> _Work to complete_:
Your output should be the entries below, from the first line up to and including the line with "specs are parameters.", reproduced exactly and with no other lines.

** Raw data follows **

(* ===== verification/WebChecks.v ===== *)
(** * testwebapp: checks of a deployed web application

Models [test_healthz.go], [test_status.go], [test_redirect.go],
[test_goget.go], [test_metrics.go] and [test_webhooks.go].  The servers that
are checked are the transport of the client; the endpoints of
cloudeng.io/webapi/operations, the metrics reporter and the YAML printer of
specs are parameters.  The checks of different specs run concurrently and
independently of each other; a group returns no error exactly when none of its
functions does. *)

From S2P Require Import Prelude GoStrings GoTime GoErrors GoHTTP GoClient GoEncoding GoHTML WebUtil GoGet.

(** ** Clients *)

Definition newClient (client : option Client) : Client := default DefaultClient client.

Definition ClientNoRedirect (client : option Client) : Client :=
  mkClient (Some (fun _ => Some (Sentinel http_ErrUseLastResponse))).

Definition ClientMaxRedirects (client : option Client) (maxRedirects : Z) : Client :=
  mkClient (Some (fun via => if (maxRedirects <? Z.of_nat (length via))%Z
                             then Some (Sentinel http_ErrUseLastResponse) else None)).


Record HealthzSpec := mkHealthz { hz_URL : string; hz_Interval : Z; hz_Timeout : Z; hz_NumHealthChecks : Z }.
Record CheckStatusSpec := mkStatus { cs_URL : string; cs_Code : Z; cs_Redirects : Z }.
Record RedirectSpec := mkRedirect { rs_URL : string; rs_Target : string; rs_Code : Z }.

Definition MetricsSpec : Type := string * list string.
Record WebhookRoundTripSpec := mkWebhookSpec { ws_DeliveryURL : string; ws_RelayURL : string }.

Definition HealthzSpec_String := yaml_String (A := HealthzSpec).
Definition CheckStatusSpec_String := yaml_String (A := CheckStatusSpec).
Definition RedirectSpec_String := yaml_String (A := RedirectSpec).
Definition MetricsSpec_String := yaml_String (A := MetricsSpec).
Definition WebhookRoundTripSpec_String := yaml_String (A := WebhookRoundTripSpec).
(** A period of whole seconds that fits a duration is written exactly. *)
Lemma validity_exact secs :
  secs <> 0 -> Z.abs secs <= 9223372036 ->
  mul64 secs Second <> 0 /\ int64_of_float64 (Duration_Seconds (mul64 secs Second)) = secs.
Proof.
  intros H0 Hb. unfold mul64. rewrite wrap64_id by (unfold in_int64, Second; lia).
  split; [unfold Second; lia|]. apply Duration_Seconds_whole. lia.
Qed.

(** The periods of the built-in profiles, in some order. *)
Lemma built_in_periods {Cert} order (pc : Config Cert) h :
  (forall mm, order mm ≡ₚ map_to_list mm) -> originalConfig pc = parsedConfig -> intact h ->
  PossibleValidityPeriods order pc h ≡ₚ [7776000 * Second; 518400 * Second].
Proof.
  intros Ho Hc [Hi _]. unfold PossibleValidityPeriods. rewrite Hc.
  assert (Hm : forall l, is_Some (h_maps init_heap !! l) -> h_maps h !! l = h_maps init_heap !! l).
  { intros l [m Hl]. rewrite Hl. by eapply lookup_weaken. }
  assert (Hx : forall l k, is_Some (h_maps init_heap !! l) -> index h (AMap l) k = index init_heap (AMap l) k).
  { intros l k Hl. unfold index. by rewrite Hm. }
  change parsedConfig with (AMap 5). rewrite (Hx 5%nat) by (by eexists).
  change (index init_heap (AMap 5) "pebble") with (AMap 4). rewrite (Hx 4%nat) by (by eexists).
  change (index init_heap (AMap 4) "profiles") with (AMap 3). cbv beta iota. rewrite (Hm 3%nat) by (by eexists). rewrite Ho.
  change (map_to_list (default ∅ (h_maps init_heap !! 3%nat))) with [("shortlived", AMap 2); ("default", AMap 1)].
  cbn [omap list_omap snd]. rewrite !Hx by (by eexists).
  change (index init_heap (AMap 1) "validityPeriod") with (AFloat (float64_of_int 7776000)).
  change (index init_heap (AMap 2) "validityPeriod") with (AFloat (float64_of_int 518400)).
  apply Permutation_swap.
Qed.

(** The built-in maps are in use. *)
Lemma intact_next h : intact h -> (6 <= h_next h)%nat.
Proof.
  intros [Hi Hn]. destruct (h_maps init_heap !! 5%nat) as [m|] eqn:E; [|by vm_compute in E].
  pose proof (Hn 5%nat m (lookup_weaken _ _ _ _ E Hi)). lia.
Qed.

(** A heap in which the maps before the next one are kept. *)
Lemma intact_frame n ms h :
  intact (mkHeap n ms) -> h_next h = (6 + n)%nat -> (forall l, (l < n \/ 6 + n <= l)%nat -> h_maps h !! l = ms !! l) -> intact h.
Proof.
  intros [Hi Hn] Hh Hf. simpl in *. split.
  - apply map_subseteq_spec. intros l m Hl. pose proof (lookup_weaken _ _ _ _ Hl Hi) as Hm. rewrite Hf; [done|left; eauto].
  - intros l m Hl. rewrite Hh. destruct (Nat.lt_ge_cases l (6 + n)) as [|Hge]; [done|].
    rewrite Hf in Hl by lia. apply Hn in Hl. lia.
Qed.

Section written.
Context {Cert Key TLSCert : Type} `{X : !X509 Cert Key TLSCert}.
Variable json_Marshal json_MarshalIndent : json -> res string.
Variable json_Unmarshal : string -> res json.
Variable order : gmap string any -> list (string * any).
Variable MkdirAll : string -> option error.
Variable LookPath : string -> res string.
Variable run : Cmd -> gmap string string -> option error * gmap string string.
Variable WriteFile_err : string -> option error.
Variable SystemCertPool : res (list Cert).

Lemma load_ca_config pc dir cfg fs r pc' :
  load_ca SystemCertPool pc dir cfg fs = (r, pc') ->
  originalConfig pc' = originalConfig pc /\ (forall f, r = Ok f -> f = cfg).
Proof.
  unfold load_ca. destruct SystemCertPool; [|by intros [= <- <-]].
  destruct (fs !! _); [|by intros [= <- <-]]. destruct (AppendCertsFromPEM _ _) as [pool ok].
  destruct ok; intros [= <- <-]; simpl; split; try done. by intros f [= <-].
Qed.

(** A return before the configuration is written. *)
Ltac early Hp := by eexists _, _, _, _; split_and!; [reflexivity|..|by apply Hp|].

(** C18 The configuration that pebble is started with. For a configuration made
    by [NewConfig] nothing panics, and when [CreateCertsAndUpdateConfig] returns
    a file, that file holds the addresses and ports of the configuration and the
    paths of the certificate that was made, and both profiles have the validity
    period of [WithValidityPeriod]: exactly [secs], for up to 9223372036 seconds
    either way (the nanoseconds of more do not fit an int64). Only the maps of a
    copy are assigned to: the maps of the built-in configuration, which all
    configurations share, stay as they were, and [PossibleValidityPeriods] reports
    its periods, in the order in which the map is visited, whatever the option was. *)
Theorem config_written secs mgmt srv outputDir fs h :
  (forall m, order m ≡ₚ map_to_list m) ->
  (forall t data, to_json 6 init_heap parsedConfig = Some t -> json_Marshal t = Ok data -> json_Unmarshal data = Ok t) ->
  intact h -> secs <> 0 -> Z.abs secs <= 9223372036 ->
  let pc := NewConfig [WithValidityPeriod secs; WithAlternatePorts mgmt srv] in
  exists r pc' fs' h',
    CreateCertsAndUpdateConfig json_Marshal json_MarshalIndent json_Unmarshal order MkdirAll LookPath run WriteFile_err
      SystemCertPool pc outputDir fs h = Ret (r, pc', fs', h') /\
    intact h' /\ PossibleValidityPeriods order pc' h' ≡ₚ [7776000 * Second; 518400 * Second] /\
    forall cfgFile, r = Ok cfgFile ->
      exists m data profiles,
        fs' !! cfgFile = Some data /\ json_MarshalIndent (JObj [("pebble", JObj m)]) = Ok data /\
        map_get m "listenAddress" =
          Some (JStr (if srv =? 0 then "localhost:18000" else "localhost:" +:+ fmt_int srv)) /\
        map_get m "managementListenAddress" =
          Some (JStr (if mgmt =? 0 then "localhost:19000" else "localhost:" +:+ fmt_int mgmt)) /\
        map_get m "httpPort" = Some (JInt 5002) /\ map_get m "tlsPort" = Some (JInt 5001) /\
        map_get m "certificate" = Some (JStr "test/certs/localhost/cert.pem") /\
        map_get m "privateKey" = Some (JStr "test/certs/localhost/key.pem") /\
        map_get m "profiles" = Some (JObj profiles) /\
        (forall name, is_Some (map_get profiles name) <-> name ∈ ["default"; "shortlived"]) /\
        (forall name p, map_get profiles name = Some p ->
           exists d, p = JObj d /\ map_get d "validityPeriod" = Some (JInt secs)).
Proof.
  intros Ho Hcopy Hi H0 Hb pc.
  assert (Hv : validityPeriod (opts pc) = mul64 secs Second) by done.
  destruct (validity_exact secs H0 Hb) as [Hnz Hexact].
  assert (Hp : forall (pc' : Config Cert) h', originalConfig pc' = parsedConfig -> intact h' ->
     PossibleValidityPeriods order pc' h' ≡ₚ [7776000 * Second; 518400 * Second]).
  { intros pc' h' E Hi'. by apply built_in_periods. }
  unfold CreateCertsAndUpdateConfig.
  destruct (MkdirAll _); [early Hp|].
  destruct (LookPath _); [|early Hp].
  destruct (run _ _) as [[e|] fs1]; [early Hp|].
  unfold deepCopy, marshal at 1. change (originalConfig pc) with parsedConfig.
  destruct (to_json 6 init_heap parsedConfig) as [t|] eqn:Et; [|by vm_compute in Et].
  rewrite (to_json_extends 6 init_heap (h_next h) h _ t (intact_next h Hi) (proj1 Hi) Et).
  destruct (json_Marshal t) as [data|] eqn:EM; [|early Hp]. rewrite (Hcopy t data) by done.
  destruct h as [n ms].
  destruct (copy_updated order pc t n ms Ho Hnz Et) as (h1 & h2 & m & profiles & -> & Hu & Hn & Hf & Hj & H1 & H2 & H3 & H4 & H5 & H6 & H7 & H8 & H9).
  rewrite Hv, Hexact in H9.
  assert (Hi2 : intact h2) by (by eapply intact_frame).
  cbn [mbind go_bind]. rewrite Hu. cbn [mbind go_bind]. unfold marshal. rewrite Hj.
  destruct (json_MarshalIndent _) as [cfgData|] eqn:EI; [|early Hp].
  destruct (WriteFile_err _); [early Hp|].
  destruct (load_ca _ _ _ _ _) as [r pc'] eqn:EL. apply load_ca_config in EL as [EL1 EL2].
  eexists _, _, _, _. split; [reflexivity|]. split; [done|]. split; [by apply Hp|]. intros cfgFile Hr.
  rewrite (EL2 cfgFile Hr).
  exists m, cfgData, profiles.
  split; [apply lookup_insert_eq|].
  split; [exact EI|].
  split_and!; [rewrite H1|rewrite H2|exact H3|exact H4|exact H5|exact H6|exact H7|exact H8|exact H9].
  - unfold pc. simpl. by destruct (srv =? 0).
  - unfold pc. simpl. by destruct (mgmt =? 0).
Qed.

End written.

(** minica leaves a root certificate, and the printer prints the address. *)
Definition demo_run (c : Cmd) (fs : gmap string string) : option error * gmap string string :=
  (None, <[path_Join [c_Dir c; "pebble.minica.pem"] := pem_EncodeToMemory (mkBlock "CERTIFICATE" "CA0")]> fs).

Definition demo_print (c : json) : res string :=
  match c with
  | JObj [(_, JObj m)] => match map_get m "listenAddress" with Some (JStr a) => Ok a | _ => Err (errors_New "no address") end
  | _ => Err (errors_New "not a configuration")
  end.

Definition demo_parse (_ : string) : res json :=
  match to_json 6 init_heap parsedConfig with Some t => Ok t | None => Err (errors_New "cyclic") end.

Definition demo_create (secs : Z) : go (res string * Config string * gmap string string * heap) :=
  CreateCertsAndUpdateConfig demo_print demo_print demo_parse map_to_list (fun _ => None) (fun p => Ok p) demo_run
    (fun _ => None) (Ok ["CAsys"]) (NewConfig [WithValidityPeriod secs; WithAlternatePorts 0 14000]) "/tmp/p" ∅ init_heap.

(** One second more than fits becomes a negative period. *)
Lemma config_written_witness :
  (exists pc fs h m profiles d, demo_create 60 = Ret (Ok "/tmp/p/pebble-config.json", pc, fs, h) /\
     pebbleCA pc = Some ["CAsys"; "CA0"] /\ PossibleValidityPeriods map_to_list pc h ≡ₚ [7776000 * Second; 518400 * Second] /\
     fs !! "/tmp/p/pebble-config.json" = Some "localhost:14000" /\
     map_get m "profiles" = Some (JObj profiles) /\ map_get profiles "default" = Some (JObj d) /\
     map_get d "validityPeriod" = Some (JInt 60)) /\
  int64_of_float64 (Duration_Seconds (validityPeriod (WithValidityPeriod 9223372037 (mkConfigOption 0 0 0)))) = -9223372036.
Proof.
  split; [|by vm_compute].
  destruct (config_written demo_print demo_print demo_parse map_to_list (fun _ => None) (fun p => Ok p) demo_run
              (fun _ => None) (Ok ["CAsys"]) 60 0 14000 "/tmp/p" ∅ init_heap)
    as (r & pc & fs & h & Hc & _ & Hpv & Hf); [done|..].
  { intros t data Ht _. unfold demo_parse. by rewrite Ht. }
  { split; [done|]. change (map_Forall (fun l _ => (l < 6)%nat) (h_maps init_heap)).
    apply (bool_decide_unpack _). by vm_compute. }
  { done. }
  { lia. }
  assert (Hr : demo_create 60 = Ret (r, pc, fs, h)) by exact Hc.
  assert (Hok : r = Ok "/tmp/p/pebble-config.json" /\ pebbleCA pc = Some ["CAsys"; "CA0"] /\
                fs !! "/tmp/p/pebble-config.json" = Some "localhost:14000").
  { assert (Hsum : match demo_create 60 with
                   | Ret (r, pc, fs, _) => Some (r, pebbleCA pc, fs !! "/tmp/p/pebble-config.json")
                   | Panic _ => None
                   end = Some (Ok "/tmp/p/pebble-config.json", Some ["CAsys"; "CA0"], Some "localhost:14000")) by (by vm_compute).
    rewrite Hr in Hsum. injection Hsum as E1 E2 E3. exact (conj E1 (conj E2 E3)). }
  destruct Hok as (-> & Hca & Hd).
  destruct (Hf _ eq_refl) as (m & data & profiles & _ & _ & _ & _ & _ & _ & _ & _ & Hm & Hn & Hp).
  destruct (proj2 (Hn "default")) as [p Hdef]; [by left|]. destruct (Hp _ _ Hdef) as (d & -> & Hval).
  exists pc, fs, h, m, profiles, d.
  exact (conj Hr (conj Hca (conj Hpv (conj Hd (conj Hm (conj Hdef Hval)))))).
Defined.
(* ===== verification/RedirectCheck.v ===== *)
(** * The redirect check against the server on port 80

The redirect check of testwebapp ([WebChecks]) and the redirects of port 80
([Servers]) meet here: the transport of the client is the mux of the redirect
command, with the requests that a server receives for the URLs of the specs. *)

From S2P Require Import Prelude GoStrings GoErrors GoURL GoNet GoMux GoHTTP GoRedirect GoClient GoEncoding Redirect ServerConfig Servers WebChecks EndToEnd.

Section check.
Variable transport : list string -> string -> res Response.
Variable url_Parse : string -> string -> res string.
Variable NewRequest : string -> option error.
Variable fuel : nat.

(** One answer: a check of a URL that is redirected makes one request, and passes
    exactly when the code and the location are those of the spec. *)
Lemma redirect_verify_answer client spec hist w loc next :
  (0 < fuel)%nat -> NewRequest (rs_URL spec) = None -> transport hist (rs_URL spec) = Ok (response_of w) ->
  redirectBehavior (final_status w) = true -> Header_Get (final_header w) "Location" = loc -> loc <> "" ->
  url_Parse (rs_URL spec) loc = Ok next ->
  exists err, redirect_verify transport url_Parse NewRequest fuel (ClientNoRedirect client) spec hist =
      Some (err, hist ++ [rs_URL spec]) /\
    (err = None <-> final_status w = rs_Code spec /\ loc = rs_Target spec).
Proof.
  intros Hf Hn Ht Hb Hl Hne Hp. unfold redirect_verify. rewrite Hn. unfold do, Do. rewrite no_redirect_follow by done.
  cbn [follow]. rewrite Ht. unfold redirect_of. cbn [resp_StatusCode resp_Header response_of]. rewrite Hb, Hl.
  rewrite bool_decide_false by done. rewrite Hp. cbn [fst snd resp_StatusCode resp_Header response_of]. rewrite Hl.
  eexists. split; [reflexivity|]. destruct (Z.eqb_spec (final_status w) (rs_Code spec)) as [E|E]; cbn [negb].
  - case_bool_decide; naive_solver.
  - naive_solver.
Qed.

Variable ip_literal : string -> bool.
Variable mux : list (list pseg * Redirect).

(** The URL of a spec is one of a server on port 80 with the redirects [mux]: the
    answer to the request that it receives for the URL is a redirect [w]. *)
Definition redirected (spec : RedirectSpec) (w : rw) : Prop :=
  NewRequest (rs_URL spec) = None /\
  exists u record, Parse ip_literal (rs_URL spec) = Ok u /\
    port80_ServeHTTP ip_literal mux new_rw (received u) = Some (Ret (w, record)) /\
    (forall hist, transport hist (rs_URL spec) = Ok (response_of w)) /\
    redirectBehavior (final_status w) = true /\
    let loc := Header_Get (final_header w) "Location" in loc <> "" /\ exists next, url_Parse (rs_URL spec) loc = Ok next.

(** [RedirectTest.Run] makes one request per spec, and passes exactly when every
    spec has the code and the location that the server answers. *)
Lemma redirect_checks_port80 fmt_spec client specs ws hist :
  (0 < fuel)%nat -> Forall2 redirected specs ws ->
  exists err, RedirectTest_Run transport url_Parse NewRequest fuel fmt_spec client specs hist =
      Some (err, map (fun spec => hist ++ [rs_URL spec]) specs) /\
    (err = None <-> Forall2 (fun spec w => final_status w = rs_Code spec /\
                               Header_Get (final_header w) "Location" = rs_Target spec) specs ws).
Proof.
  intros Hf HF. unfold RedirectTest_Run.
  enough (H : exists errs, mapM (fun spec => r ← redirect_verify transport url_Parse NewRequest fuel (ClientNoRedirect client) spec hist;
      Some (match r.1 with Some e => Some (Errorf "%v: %w" [fmt_spec spec] [e]) | None => None end, r.2)) specs =
        Some (zip errs (map (fun spec => hist ++ [rs_URL spec]) specs)) /\ length errs = length specs /\
      (Forall (fun e => e = None) errs <-> Forall2 (fun spec w => final_status w = rs_Code spec /\
                               Header_Get (final_header w) "Location" = rs_Target spec) specs ws)).
  { destruct H as (errs & -> & Hlen & Hiff). eexists. simpl.
    change (map fst (zip errs ?l)) with ((zip errs l).*1). change (map snd (zip errs ?l)) with ((zip errs l).*2).
    rewrite fst_zip, snd_zip by (rewrite length_map; lia). split; [reflexivity|]. by rewrite group_Wait_None. }
  induction HF as [|spec w specs ws (Hn & u & record & _ & _ & Ht & Hb & Hne & next & Hp) _ (errs & Hm & Hlen & Hiff)].
  - exists []. split; [done|]. split; [done|]. split; constructor.
  - destruct (redirect_verify_answer client spec hist w _ next Hf Hn (Ht hist) Hb eq_refl Hne Hp) as (err & Hv & He).
    exists (match err with Some e => Some (Errorf "%v: %w" [fmt_spec spec] [e]) | None => None end :: errs).
    split; [|split; [by simpl; rewrite Hlen|]].
    + simpl. rewrite Hv. simpl. by rewrite Hm.
    + rewrite Forall_cons, Hiff. split.
      * intros [H1 H2]. constructor; [|done]. apply He. by destruct err.
      * intros [H1 H2]%Forall2_cons. split; [|done]. apply He in H1. by subst err.
Qed.

End check.

(** A deployed server and the specs of a page and of a challenge. *)
Definition demo_transport (hist : list string) (url : string) : res Response :=
  match demo_redirect, Parse (fun _ => true) url with
  | Ret (_, Some mux), Ok u =>
      match port80_ServeHTTP (fun _ => true) mux new_rw (received u) with
      | Some (Ret (w, _)) => Ok (response_of w)
      | _ => Err (errors_New "moved")
      end
  | _, _ => Err (errors_New "unreachable")
  end.

Example demo_redirect_checks :
  let run target := RedirectTest_Run demo_transport (fun _ loc => Ok loc) (fun _ => None) 1 rs_URL None
    [mkRedirect "http://an.example/a/b?x=1" target 301;
     mkRedirect "http://an.example/.well-known/acme-challenge/tok" "http://certs.an.example/.well-known/acme-challenge/tok" 307] [] in
  option_map fst (run "https://an.example:8443/a/b?x=1") = Some None /\
  option_map fst (run "https://an.example/a/b?x=1") <> Some None.
Proof. split; vm_compute; [reflexivity|discriminate]. Qed.
(* ===== verification/ChromeListener.v ===== *)
(** * The logging listener of chromedputil

Models [RunLoggingListener] of [devtest/chromedputil/listener.go] as a
transition system: the browser delivers events to the handlers that [Listen]
registers, which send them to channels of bounded capacity or give up once the
context is done; the loop takes events from the channels and logs them, those of
the console in goroutines of their own; when the context is done it waits for
these and closes the channel that it returned. *)

From S2P Require Import Prelude GoStrings GoEncoding GoErrors Chrome.

(** ** What is logged *)

Inductive level := LevelInfo | LevelError.
Record log_record := mkLog { lr_Level : level; lr_Msg : string; lr_Attrs : list (string * string) }.

(** [%03d] of an index. *)
Definition fmt_03d (n : nat) : string :=
  let s := fmt_int (Z.of_nat n) in String.concat "" (repeat "0" (3 - slen s)) +:+ s.

Section listener.
(** [ConsoleArgsAsJSON] for the arguments of an event; the member value of a
    JSON object, if it can be unmarshalled; how an event and a value are printed. *)
Variable args_json : list RemoteObject -> res (list string).
Variable json_value : string -> option string.
Variable show : cdp_event -> string.

Definition console_attrs (s : list string) : list (string * string) :=
  imap (fun i arg => (fmt_03d i, match json_value arg with None => arg | Some v => v end)) s.

Definition console_records (ev : cdp_event) : list log_record :=
  match ev with
  | ConsoleAPICalled args =>
      match args_json args with
      | Err _ => [mkLog LevelError "Failed to marshal console args to JSON" []]
      | Ok s => [mkLog LevelInfo "Console API called" (console_attrs s)]
      end
  | _ => []
  end.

** End of Raw data **

> _Answer section_:
(* ===== verification/WebChecks.v ===== *)
(** * testwebapp: checks of a deployed web application

Models [test_healthz.go], [test_status.go], [test_redirect.go],
[test_goget.go], [test_metrics.go] and [test_webhooks.go].  The servers that
are checked are the transport of the client; the endpoints of
cloudeng.io/webapi/operations, the metrics reporter and the YAML printer of
specs are parameters.  The checks of different specs run concurrently and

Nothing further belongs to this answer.